Historic Investments
Over the last three years, Biden has signed several major pieces of economic legislation, including the Infrastructure Investment and Jobs Act, the CHIPS and Science Act, and the Inflation Reduction Act. Together, they make up what the Biden administration calls its “Investing in America” agenda to spur economic growth, grow the middle class, and boost living standards.
The CAP report describes the legislation as the country’s “most ambitious industrial strategy” since the creation of the interstate highway system following World War II. The laws include investments to bolster manufacturing, improve wages, and accelerate a clean energy transition.
In Michigan, the legislation has spurred dozens of projects—including new battery manufacturing plants for electric vehicles, key improvements to the Soo Locks, a project to create more two-way streets in Kalamazoo, and plans to solve the I-375 problem in Detroit.
READ MORE: Transforming One-Way Streets to Ignite Downtown Foot Traffic
In Detroit, reports show that significant efforts have already been made by community members to honor the history of the area by amplifying the “voices, experiences, and perspectives” of Black residents.

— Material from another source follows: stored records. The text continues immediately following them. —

(** * Adjacency-list tree engine: a verification development

    Shallow embedding of [src/database/queries.js] (class [TreeQueries]) and
    [src/services/treeService.js] (class [TreeService]).

    - The [nodes] table of [schema.sql] is a list of rows together with the
      AUTOINCREMENT high-water mark kept by SQLite in [sqlite_sequence].
    - JavaScript numbers used as identifiers are [Z], which is exact for
      integers up to [maxSafeInteger]; [null] is [None].
    - A JavaScript [Map] is a [gmap]; arrays are lists.
    - Loops and recursions over [await]ed calls that the source does not
      bound take a [fuel] argument; [None] means that the loop is still
      running when the fuel is used up.  A function that the source bounds
      itself takes no fuel.
    - The synchronous recursion of [sortChildrenRecursively] runs on the
      call stack of the engine, which holds [stack] nested calls of it; one
      call more is the engine's [RangeError].
    - The database fails in one way only: an insert into a table whose
      AUTOINCREMENT mark has reached the largest rowid is refused
      ([DatabaseFull]).  The other exceptions are the ones the two classes
      throw themselves and the engine's errors named in [Error]. *)

From Stdlib Require Import ZArith String.
From stdpp Require Import base option list sorting relations gmap.

Local Open Scope Z_scope.

(** ** Data model *)

(** A row of table [nodes].  Column [created_at] is filled by the database
    clock and read by no function of the engine; it is left out. *)
Record Node := mkNode {
  id : Z;
  label : string;
  parent_id : option Z
}.

#[global] Instance Node_eq_dec : EqDecision Node.
Proof. solve_decision. Defined.

(** The table: its rows, and the largest rowid ever handed out. *)
Record Store := mkStore {
  rows : list Node;
  seq : Z
}.

(** The objects built by [buildHierarchy]: [{id, label, children}]. *)
#[local] Unset Elimination Schemes.
Inductive TreeNode := mkTreeNode {
  tid : Z;
  tlabel : string;
  children : list TreeNode
}.
#[local] Set Elimination Schemes.

(** An entry [{id, label}] of the array returned by [getPathToNode]. *)
Record PathEntry := mkPathEntry {
  pe_id : Z;
  pe_label : string
}.

(** Messages of the [Error]s thrown by the two classes.  [TypeErrorNull] is
    the engine's own [TypeError] on reading a property of [null],
    [RangeErrorCallStack] its [RangeError] on a synchronous recursion that
    is nested deeper than the call stack holds, [DatabaseFull] the
    [SQLITE_FULL] of the database; the [FailedTo...] constructors are the
    re-throwing [catch] blocks. *)
Inductive Error :=
| ParentDoesNotExist (parentId : Z)
| SourceNotFound (sourceNodeId : Z)
| CannotMoveToSelf
| CannotMoveToDescendant
| AlreadyChild
| TypeErrorNull
| RangeErrorCallStack
| FailedToMove (e : Error)
| FailedToGetTree (e : Error)
| FailedToGetAllTrees (e : Error)
| DatabaseFull
| FailedToCreateNode (e : Error).

Definition Result (A : Type) : Type := Error + A.

(** SQL [ORDER BY id]. *)
Definition id_le (a b : Node) : Prop := id a ≤ id b.

#[global] Instance id_le_dec : RelDecision id_le.
Proof. intros a b. unfold id_le. apply _. Defined.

A project called the Black Bottom Archives is compiling records of the history.
In addition to creating about 25 acres of land for development, the I-375 replacement project is also set to create new pedestrian walkways, buffered bike lanes, and two-way roads between nearby Lafayette Park, the theater district, and the Eastern Market.
A local advisory committee will work out a plan for how the extra downtown acreage could be put to use—including reserving some space for affordable housing and allowing descendants of displaced families and businesses to get first grabs on the newly available downtown land.
By the time it’s finished, the project is also expected to help support at least 4,500 new jobs.